This story was first published in “The People’s Friend” on April 24, 1916.
The author, Margaret Douglas, entered it into the magazine’s short story competition — and won!
It’s accompanied here by the original illustration.
We hope you enjoy.
Betty Bruce gave her hair an approving pat.
“You like quite nice,” she remarked to her reflection in the mirror. A tall, slender figure in white, she stood in the dainty bedroom slowly drawing on her long white gloves.
A dark-haired girl rushed into the room.
“Guess what I’ve brought you, Betty?” she said gaily, holding her hands behind her, a tantalising smile on her face.
“Don’t be a goose, Molly,” her cousin replied. “What are you hiding?”
With a triumphant flourish, Molly brought to view an exquisite spray of pink rosebuds.
“Who sent them? Are they for me?” gasped Betty.
“The messenger said ‘with Mr Manningham’s compliments.’ They’ll look heavenly in your corsage.”
Molly sighed enviously.
The flowers fell to the carpet. Betty picked them up ruefully.

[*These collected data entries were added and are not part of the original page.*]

(* ===== verification/SendBufferTheorems.v ===== *)
(** The send buffer's contract: what a sender can rely on. *)
From stdpp Require Import gmap.
From S2P Require Import Prelude Sequence Packet Codec Control LossList.
From S2P Require Import RangeDropQueue PayloadPool Fenwick SendBuffer SendBufferFacts SendBufferSteps.
Import SendBuffer.

(** * Any sequence of operations *)

Inductive op :=
| SynchronizeEmpty (q : SequenceNumber.t)
| EnqueueMessage (message : list Z) (p : EnqueueParameters)
| EnqueueStream (bytes : list Z) (p : EnqueueParameters)
| NextPacket (defer allow : bool) (now : Z)
| PeekRetransmission
| RequeuePrepared (q : SequenceNumber.t)
| PreserveProtected (q : SequenceNumber.t) (key : EncryptionKey.t) (mode : CryptoMode.t) (bytes : list Z)
| NoteSubmitted (q : SequenceNumber.t)
| AcknowledgeSubmitted (q : SequenceNumber.t)
| Acknowledge (q : SequenceNumber.t)
| RequestRetransmission (r : SequenceRange) (now minimum_repeat : Z)
| NoteRetransmissionSent (q : SequenceNumber.t) (now : Z)
| RequestLastSent
| RequestAllSent
| NextPendingDrop
| HasPendingDrop
| QueueRetainedDrops
| ReleaseRetiredPrefix
| QueueRangeDrops (ranges : list SequenceRange)
| DropOlder (cutoff : Z)
| DropExpired (now : Z)
| CompactRetransmissions.

Definition apply (b : t) (o : op) : t :=
  match o with
  | SynchronizeEmpty q => (synchronize_empty b q).2
  | EnqueueMessage message p => (enqueue_message b message p).2
  | EnqueueStream bytes p => (enqueue_stream b bytes p).2
  | NextPacket defer allow now => (next_packet b defer allow now).2
  | PeekRetransmission => (peek_retransmission_packet b).2
  | RequeuePrepared q => requeue_prepared_retransmission b q
  | PreserveProtected q key mode bytes => (preserve_protected_payload b q key mode bytes).2
  | NoteSubmitted q => note_packet_submitted b q
  | AcknowledgeSubmitted q => (acknowledge_submitted_before b q).2
  | Acknowledge q => (acknowledge_before b q).2
  | RequestRetransmission r now minimum_repeat => (request_retransmission b r now minimum_repeat).2
  | NoteRetransmissionSent q now => note_retransmission_sent b q now
  | RequestLastSent => (request_retransmission_of_last_sent b).2
  | RequestAllSent => (request_retransmission_of_all_sent b).2
  | NextPendingDrop => (next_pending_drop_request b).2
  | HasPendingDrop => (has_pending_drop_request b).2
  | QueueRetainedDrops => (queue_retained_drop_requests b).2
  | ReleaseRetiredPrefix => release_retired_prefix b
  | QueueRangeDrops ranges => (queue_range_drop_requests b ranges).2
  | DropOlder cutoff => (drop_messages_older_than b cutoff).2
  | DropExpired now => (drop_expired_message b now).2
  | CompactRetransmissions => compact_retransmission_queue b
  end.

(** Sequence numbers are in range. *)
Definition op_ok (o : op) : Prop :=
  match o with
  | SynchronizeEmpty q | AcknowledgeSubmitted q | Acknowledge q => SequenceNumber.wf q
  | _ => True
  end.

Lemma enqueue_message_inv b m message p : inv b m -> exists m', inv (enqueue_message b message p).2 m'.
Proof.
  intros Hinv. pose proof (enqueue_message_spec b m message p Hinv) as H.
  destruct (enqueue_message b message p) as [[] b']; cbn [snd]; try (destruct H as [-> _]; eauto; fail).
  destruct H as (_ & m' & new & H & _). eauto.
Qed.

Lemma enqueue_stream_inv b m bytes p : inv b m -> exists m', inv (enqueue_stream b bytes p).2 m'.
Proof.
  intros Hinv. unfold enqueue_stream. destruct (_ =? 0)%nat; [eauto|]. destruct (_ =? 0)%nat; [eauto|]. cbv zeta.
  match goal with |- context [enqueue_message b ?bs ?q] =>
    pose proof (enqueue_message_inv b m bs q Hinv) as H; destruct (enqueue_message b bs q) end. exact H.
Qed.

Lemma release_retired_inv b m : inv b m -> exists m', inv (release_retired_prefix b) m'.
Proof.
  intros Hinv. unfold release_retired_prefix. destruct (retired_prefix b) as [r|]; [|eauto].
  apply (acknowledge_inv b m); [assumption|apply SequenceNumber.next_wf].
Qed.

Lemma apply_inv b m o : inv b m -> op_ok o -> exists m', inv (apply b o) m'.
Proof.
  intros Hinv Ho. assert (Hev : forall b', evolves b b' -> exists m', inv b' m')
    by (intros b' He; exists m; eapply evolves_inv; eassumption).
  destruct o; simpl in Ho |- *.
  - eapply synchronize_inv; eassumption.
  - eapply enqueue_message_inv; eassumption.
  - eapply enqueue_stream_inv; eassumption.
  - eapply next_packet_inv; eassumption.
  - eapply Hev, peek_retransmission_evolves; eassumption.
  - eapply Hev, requeue_evolves; eassumption.
  - eapply preserve_inv; eassumption.
  - eapply Hev, note_submitted_evolves; eassumption.
  - unfold acknowledge_submitted_before. destruct (_ <? 0); [eauto|]. destruct (_ <? _)%nat; [eauto|].
    destruct (existsb _ _); [eauto|]. eapply acknowledge_inv; eassumption.
  - eapply acknowledge_inv; eassumption.
  - eapply Hev, request_retransmission_evolves; eassumption.
  - eapply Hev, note_retransmission_evolves; eassumption.
  - eapply Hev, last_sent_evolves; eassumption.
  - eapply Hev, all_sent_evolves; eassumption.
  - eapply Hev, next_pending_drop_evolves; eassumption.
  - unfold has_pending_drop_request. destruct (negb _); [|eauto].
    apply Hev. apply compact_drop_requests. eapply inv_queues; eassumption.
  - eapply Hev, retained_loop_evolves; eassumption.
  - eapply release_retired_inv; eassumption.
  - unfold queue_range_drop_requests. destruct (RangeDropQueue.queue _ _). apply Hev, range_queue_evolves.
  - destruct (drop_older_inv b m cutoff Hinv) as (m' & _ & H & _). eauto.
  - eapply drop_expired_inv; eassumption.
  - apply Hev. apply compact_retransmissions. eapply inv_queues; eassumption.
Qed.

Lemma send_make_inv first n max arena b : SequenceNumber.wf first ->
  length arena = (n * PayloadPool.width)%nat -> make first n max arena = Some b -> inv b ∅.
Proof.
  intros Hf Ha. unfold make, checked_send_capacity. destruct (_ || _) eqn:E; [discriminate|].
  destruct (PayloadPool.make n arena) as [pool|] eqn:Ep; [|discriminate]. intros [= <-]. b2p.
  pose proof (PayloadPool.pool_make_inv n arena pool Ha Ep) as Hpool.
  assert (Hbl : Forall blank (replicate n (inhabitant : Slot))) by (apply Forall_replicate; split; reflexivity).
  assert (Hz : forall g : Slot -> nat, g inhabitant = 0%nat -> 0%nat = sumf g (replicate n (inhabitant : Slot))).
  { intros g Hg. symmetry. apply sumf_zero, Forall_replicate, Hg. }
  unfold SequenceNumber.half_range, SequenceNumber.modulus in *.
  split; unfold packets, ring, capacity; simpl; rewrite ?length_replicate; auto; try lia; try (constructor; fail).
  - split; unfold capacity; simpl; rewrite ?length_replicate; auto; try lia;
      try (apply Hz; reflexivity).
    + apply Forall_replicate. split; simpl; auto; try discriminate; unfold maximum_data_payload_size; lia.
    + change (represents (replicate (S n) 0) (dropped <$> replicate n (inhabitant : Slot))).
      rewrite fmap_replicate. apply represents_make. clear - H2. change (2 ^ 30) with (2147483648 `div` 2). exact H2.
    + split.
      * intros i s Hi Hs. apply lookup_replicate in Hi as [-> _]. discriminate.
      * intros i j s s' Hi Hj Hs. apply lookup_replicate in Hi as [-> _]. discriminate.
      * rewrite map_size_empty. apply Hz. reflexivity.
  - rewrite drop_0, rot_0. assumption.
  - intros o s Ho. discriminate Ho.
  - unfold is_u64. lia.
Qed.

(** The buffers a program can hold: built by the constructor, then operated on. *)
Definition reachable (b : t) : Prop :=
  exists first n max arena b0 ops,
    SequenceNumber.wf first /\ length arena = (n * PayloadPool.width)%nat /\
    make first n max arena = Some b0 /\ Forall op_ok ops /\ b = fold_left apply ops b0.

Lemma reachable_inv b : reachable b -> exists m, inv b m.
Proof.
  intros (first & n & max & arena & b0 & ops & Hf & Ha & Hm & Hops & ->).
  pose proof (send_make_inv _ _ _ _ _ Hf Ha Hm) as H0. revert H0. clear Hm.
  generalize (∅ : gmap nat (list Z)) as m. revert b0.
  induction Hops as [|o ops Ho _ IH]; intros b0 m H0; simpl; [eauto|].
  destruct (apply_inv b0 m o H0 Ho) as [m' H1]. eapply IH; eassumption.
Qed.

(** Sums over the slot array are sums over the packets. *)
Lemma sumf_packets b m (g : Slot -> nat) : inv b m -> (forall s, blank s -> slot_ok s -> g s = 0%nat) ->
  sumf g (slots b) = sumf g (packets b).
Proof.
  intros Hinv Hg. rewrite <- (sumf_rot g (head b)). fold (ring b).
  rewrite <- (take_drop (sequence_span b) (ring b)), sumf_app. fold (packets b).
  rewrite (sumf_zero g (drop _ _)); [lia|].
  assert (Hok : Forall slot_ok (ring b)) by (unfold ring, rot; apply Forall_app; split;
    [apply Forall_drop|apply Forall_take]; apply (inv_core _ _ Hinv)).
  apply (Forall_drop _ (sequence_span b)) in Hok.
  eapply Forall_impl; [apply Forall_and; split; [exact (inv_blank _ _ Hinv)|exact Hok]|].
  simpl. intros s []. auto.
Qed.

(** What the pool holds for a packet. *)
Lemma packet_payload b m s : inv b m -> s ∈ packets b -> occupied s = true ->
  m !! payload_index s = Some (PayloadPool.get (payloads b) (payload_index s)).
Proof.
  intros Hinv Hs Hocc. apply list_elem_of_lookup in Hs as [o Ho]. pose proof (inv_core _ _ Hinv) as C.
  assert (o < sequence_span b)%nat by (apply lookup_lt_Some in Ho; rewrite (length_packets b m Hinv) in Ho; lia).
  rewrite (slot_at_packets b m o Hinv) in Ho by assumption. injection Ho as <-.
  destruct (own_stored _ _ (core_owns _ _ C) (physical b o) (slot_at b o)) as (bs & Hb & _); [|assumption|].
  - apply list_lookup_lookup_total_lt, physical_lt, (inv_head _ _ Hinv).
  - rewrite Hb. f_equal. symmetry. apply (PayloadPool.inv_get _ _ _ (core_pool _ _ C) _ _ Hb).
Qed.

Lemma same_payload b m b' m' s : inv b m -> inv b' m' -> m ⊆ m' \/ m' ⊆ m ->
  s ∈ packets b -> s ∈ packets b' -> occupied s = true -> outbound b' s = outbound b s.
Proof.
  intros I I' Hm Hs Hs' Hocc. pose proof (packet_payload _ _ _ I Hs Hocc) as H.
  pose proof (packet_payload _ _ _ I' Hs' Hocc) as H'. unfold outbound. f_equal.
  destruct Hm as [Hm|Hm]; [apply (lookup_weaken _ _ _ _ H) in Hm|apply (lookup_weaken _ _ _ _ H') in Hm]; congruence.
Qed.

(** C5: The send buffer's books are always right.  After any sequence of its
    operations on a freshly built buffer: the slots of the sequence span hold a
    packet or a drop tombstone each, numbered consecutively from the first
    sequence; all other slots are empty; the packet, tombstone, in-flight,
    byte and TTL counters equal what a scan of the slots would count; the
    Fenwick tree answers every prefix query like a scan; and the unsent cursor
    separates sent from unsent packets. *)
Theorem send_buffer_invariant b : reachable b ->
  (forall o s, packets b !! o = Some s ->
     present s /\ sequence (header s) = SequenceNumber.advanced (first_sequence b) (Z.of_nat o) /\
     ((o < next_unsent_offset b)%nat -> unsent s = false) /\
     ((next_unsent_offset b <= o)%nat -> sent s = false)) /\
  length (packets b) = sequence_span b /\
  Forall blank (drop (sequence_span b) (ring b)) /\
  occupied_count b = sumf (ind occupied) (packets b) /\
  retained_drop_count b = sumf (ind dropped) (packets b) /\
  packets_in_flight b = sumf (ind sent) (packets b) /\
  buffered_payload_bytes b = sumf plain (packets b) /\
  expiring_packet_count b = sumf (ind expiring) (packets b) /\
  (forall e, (e <= capacity b)%nat ->
     dropped_prefix (dropped_counts b) e = Z.of_nat (countb dropped (take e (slots b)))).
Proof.
  intros Hr. destruct (reachable_inv b Hr) as [m Hinv]. pose proof (inv_core _ _ Hinv) as C.
  split; [|split; [apply (length_packets b m Hinv)|split; [apply (inv_blank _ _ Hinv)|]]].
  - intros o s Ho. split; [|split; [apply (inv_sequence _ _ Hinv); assumption|split]].
    + pose proof (inv_present _ _ Hinv) as H. rewrite Forall_lookup in H. eauto.
    + intros Hlt. pose proof (inv_before _ _ Hinv) as H. rewrite Forall_lookup in H.
      apply (H o). rewrite lookup_take_lt; assumption.
    + intros Hge. pose proof (inv_after _ _ Hinv) as H. rewrite Forall_lookup in H.
      apply (H (o - next_unsent_offset b)%nat). rewrite lookup_drop.
      replace (next_unsent_offset b + (o - next_unsent_offset b))%nat with o by lia. assumption.
  - destruct C. unfold buffered_payload_bytes.
    repeat split; try (rewrite <- (sumf_packets b m _ Hinv); [assumption|]; intros s [B1 B2] K;
      unfold ind, plain, expiring; rewrite ?B1, ?B2; try reflexivity).
    + destruct (sent s) eqn:E; [|reflexivity]. rewrite (ok_sent _ K E) in B1. discriminate.
    + intros e He. rewrite (dropped_prefix_spec _ _ _ core_tree) by (rewrite length_map; exact He).
      unfold flags_before. rewrite firstn_map. f_equal. clear. induction (take e (slots b)) as [|s l IH]; simpl; auto.
Qed.
(** ** Reference scans *)

Definition first_in (f : nat -> bool) (b e : nat) : option nat := List.find f (seq b (e - b)).
Definition last_in (f : nat -> bool) (b e : nat) : option nat := List.find f (rev (seq b (e - b))).

Definition is_first (f : nat -> bool) (b e : nat) (r : option nat) : Prop :=
  match r with
  | Some p => (b <= p < e)%nat /\ f p = true /\ forall q, (b <= q < p)%nat -> f q = false
  | None => forall q, (b <= q < e)%nat -> f q = false
  end.

Definition is_last (f : nat -> bool) (b e : nat) (r : option nat) : Prop :=
  match r with
  | Some p => (b <= p < e)%nat /\ f p = true /\ forall q, (p < q < e)%nat -> f q = false
  | None => forall q, (b <= q < e)%nat -> f q = false
  end.

Lemma find_seq_first f n b : is_first f b (b + n) (List.find f (seq b n)).
Proof.
  revert b. induction n as [|n IH]; intros b; simpl; [intros q; lia|].
  destruct (f b) eqn:E; simpl; [repeat split; auto; lia|].
  specialize (IH (S b)). destruct (List.find f (seq (S b) n)) as [p|]; simpl in *.
  - destruct IH as (? & ? & Hq). repeat split; auto; try lia.
    intros q ?. destruct (decide (q = b)) as [->|]; [assumption|]. apply Hq. lia.
  - intros q ?. destruct (decide (q = b)) as [->|]; [assumption|]. apply IH. lia.
Qed.

Lemma find_seq_last f n b : is_last f b (b + n) (List.find f (rev (seq b n))).
Proof.
  induction n as [|n IH]; [intros q; lia|].
  rewrite seq_S, rev_unit. simpl. destruct (f (b + n)%nat) eqn:E; simpl; [repeat split; auto; lia|].
  destruct (List.find f (rev (seq b n))) as [p|]; simpl in *.
  - destruct IH as (? & ? & Hq). repeat split; auto; try lia.
    intros q ?. destruct (decide (q = b + n)%nat) as [->|]; [assumption|]. apply Hq. lia.
  - intros q ?. destruct (decide (q = b + n)%nat) as [->|]; [assumption|]. apply IH. lia.
Qed.

Lemma first_in_spec f b e : is_first f b e (first_in f b e).
Proof.
  unfold first_in. destruct (decide (b <= e)%nat).
  - pose proof (find_seq_first f (e - b) b) as H. replace (b + (e - b))%nat with e in H by lia. exact H.
  - replace (e - b)%nat with 0%nat by lia. intros q. lia.
Qed.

“Molly, I can’t wear them,” she announced decidedly. “I hardly know Mr Manningham.”
“You old-fashioned child!” laughed Molly. “You have such absurd notions, you little country mouse. I’ll wear them.”
She tucked the buds into the corsage of her cream satin gown.
“Let’s go downstairs.”
Molly Gordon was a handsome brunette of dominating personality. Her large dark eyes seemed to glow with hidden fire under the finely arched eyebrows.
Betty, with her golden curls, heaven-blue eyes, and adorable dimples, looked like a vision from another planet.
“What along time you’ve been titivating yourselves!” querulously remarked Mrs Gordon, reclining on a couch near the fire in the drawing room.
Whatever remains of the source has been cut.